883 F.2d 1027
WALL INDUSTRIES, INC., Plaintiff-Appellant,
The UNITED STATES, Defendant-Appellee.
United States Court of Appeals, Federal Circuit.
July 26, 1989.
NOTICE: Federal Circuit Local Rule 47.8(b) states that opinions and orders which are designated as not citable as precedent shall not be employed or cited as precedent. This does not preclude assertion of issues of claim preclusion, issue preclusion, judicial estoppel, law of the case or the like based on a decision of the Court rendered in a nonprecedential opinion or order.
Before MARKEY, Chief Judge, BENNETT, Senior Circuit Judge, and PAULINE NEWMAN, Circuit Judge.
Wall Industries, Inc. (Wall), in whose favor judgment was rendered in a tax refund case, filed an application for attorney fees under the Equal Access to Justice Act (EAJA), 28 U.S.C. Sec. 2412 (1982). The Claims Court (Gibson, J.) held that neither Wall nor its accounting firm, Arthur Young & Company (Young), the real party in interest, was eligible for fees under the Act. Wall Industries, Inc. v. United States, 15 Cl.Ct. 796 (1988). We affirm.
Wall and Young entered into a written agreement, the purpose of which was to settle all controversy between them regarding the latter's alleged negligence to file a timely, formal refund claim for Wall. Pursuant thereto Young paid Wall, the taxpayer, in settlement of Wall's claim with respect to a tax overpayment. In return, Wall agreed to institute a refund suit in its own name but Young was to choose and pay for legal counsel, have full control over trial strategy (except for a contingency that did not arise), and have authority to settle the case. Any recovery, including attorney fees, that might be allowed was to be paid over to Young. Suit was brought and judgment was entered in Wall's favor. Wall Industries, Inc. v. United States, 10 Cl.Ct. 82 (1986). Then, as agreed with Young, Wall filed an application for attorney fees which was denied and is now appealed.
The EAJA provides, inter alia, that an applicant must show each of several requirements to succeed, including: (1) that it was the prevailing party in the original action, (2) that it incurred the cost of the legal fees in that action, (3) that it must have a net worth of $7 million or less if a business or less than $2 million if an individual, and (4) if it is a business or organization it must employ 500 or fewer persons. See Secs. 2412(d)(1)(A) and --(d)(2)(B).

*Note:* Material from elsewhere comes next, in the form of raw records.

Lemma SubBalance_changes s a o z : wf db s -> stateObjects s !! a = Some o -> address o = a -> object_ok db o -> deleted o = false ->
  changes s (obj_SubBalance s o z) a (set_balance (abs_object db o) (a_balance (abs_object db o) - z)).
Proof.
  intros Hw Ho Ha Hok Hd. unfold obj_SubBalance. case_decide as Hz; [|by apply SetBalance_changes].
  rewrite Hz, Z.sub_0_r, set_balance_id. by apply changes_none.
Qed.

Lemma abs_setCode o h c : abs_object db (setCode o h c) = set_code (abs_object db o) h (match c with Some c => c | None => code_at db h end).
Proof. done. Qed.

Lemma setCode_ok o h c : object_ok db o -> BytesToHash h = h -> (c = None -> has_code db h) -> object_ok db (setCode o h c).
Proof.
  intros (H1 & H2 & (H3 & H4 & H5) & H6) Hh Hc. split; [done|]. split; [done|]. split; [|exact H6]. split; [done|]. split; [done|].
  cbn. intros [-> |?]; [by split; [apply Hc|]|done].
Qed.

Lemma SetCode_changes s a o c : wf db s -> stateObjects s !! a = Some o -> address o = a -> object_ok db o -> deleted o = false ->
  changes s (obj_SetCode keccak256 db s o (keccak256 (default EmptyString c)) c) a
    (set_code (abs_object db o) (keccak256 (default EmptyString c)) (default EmptyString c)).
Proof.
  intros Hw Ho Ha Hok Hd. unfold obj_SetCode. destruct (obj_Code keccak256 db o) as [o1 p] eqn:E.
  destruct (Code_spec _ _ _ Hok E) as (_ & (Habs & Ha1 & Hok1 & Hd1 & Hdom) & Hp & Hpc).
  assert (set_code (abs_object db o) (keccak256 (default EmptyString c)) (default EmptyString c) =
    abs_object db (setCode o1 (keccak256 (default EmptyString c)) c)) as ->.
  { rewrite abs_setCode, Habs. f_equal. destruct c; [done|]. cbn. unfold code_at. by rewrite decide_True. }
  apply (changes_modify s a o); [done|done|cbn; congruence|apply setCode_ok; [done|apply keccak_hash|intros ->; by left]|cbn; rewrite Hd1; split; [apply Hok|done]|apply Hdom|done|].
  rewrite Ha1, Ha, Hd1. cbn [spec_revert]. apply (on_account_back _ _ _ (abs_object db o)); [| |by apply accounts_lookup].
  - rewrite abs_setCode, Habs. apply Hd.
  - rewrite abs_setCode, Habs. rewrite (proj1 (proj2 Hok)), Hp. done.
Qed.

The Claims Court found that Wall was not the prevailing party in the original action because it was not the real party, but only a nominal party in interest by reason of the agreement with Young. Further, it was Young who received the proceeds from the judgment and, if eligible, would receive the attorney fees, having paid the same. The Claims Court held that Wall did not incur those fees or have any responsibility to do so and derived no benefit from the judgment. It was further found and adjudged that since Young was the real prevailing party in interest and paid the fees, it must still satisfy various eligibility requirements of the EAJA to recover. It did not qualify under the EAJA because its net worth and number of employees admittedly exceeded the statutory maximums. The fee application was accordingly denied.
We have carefully examined the record, the able briefs of the parties, and heard oral arguments, and are fully satisfied that the Claims Court decision was factually valid and sufficient and correct as a matter of law for the reasons and upon the authorities carefully set forth in its opinion which dismissed the fee application. Further, the possibility of an ineligible party using a nominally eligible party as a front to obtain fees otherwise unavailable is contrary to the Act and its legislative history and purpose and cannot be countenanced.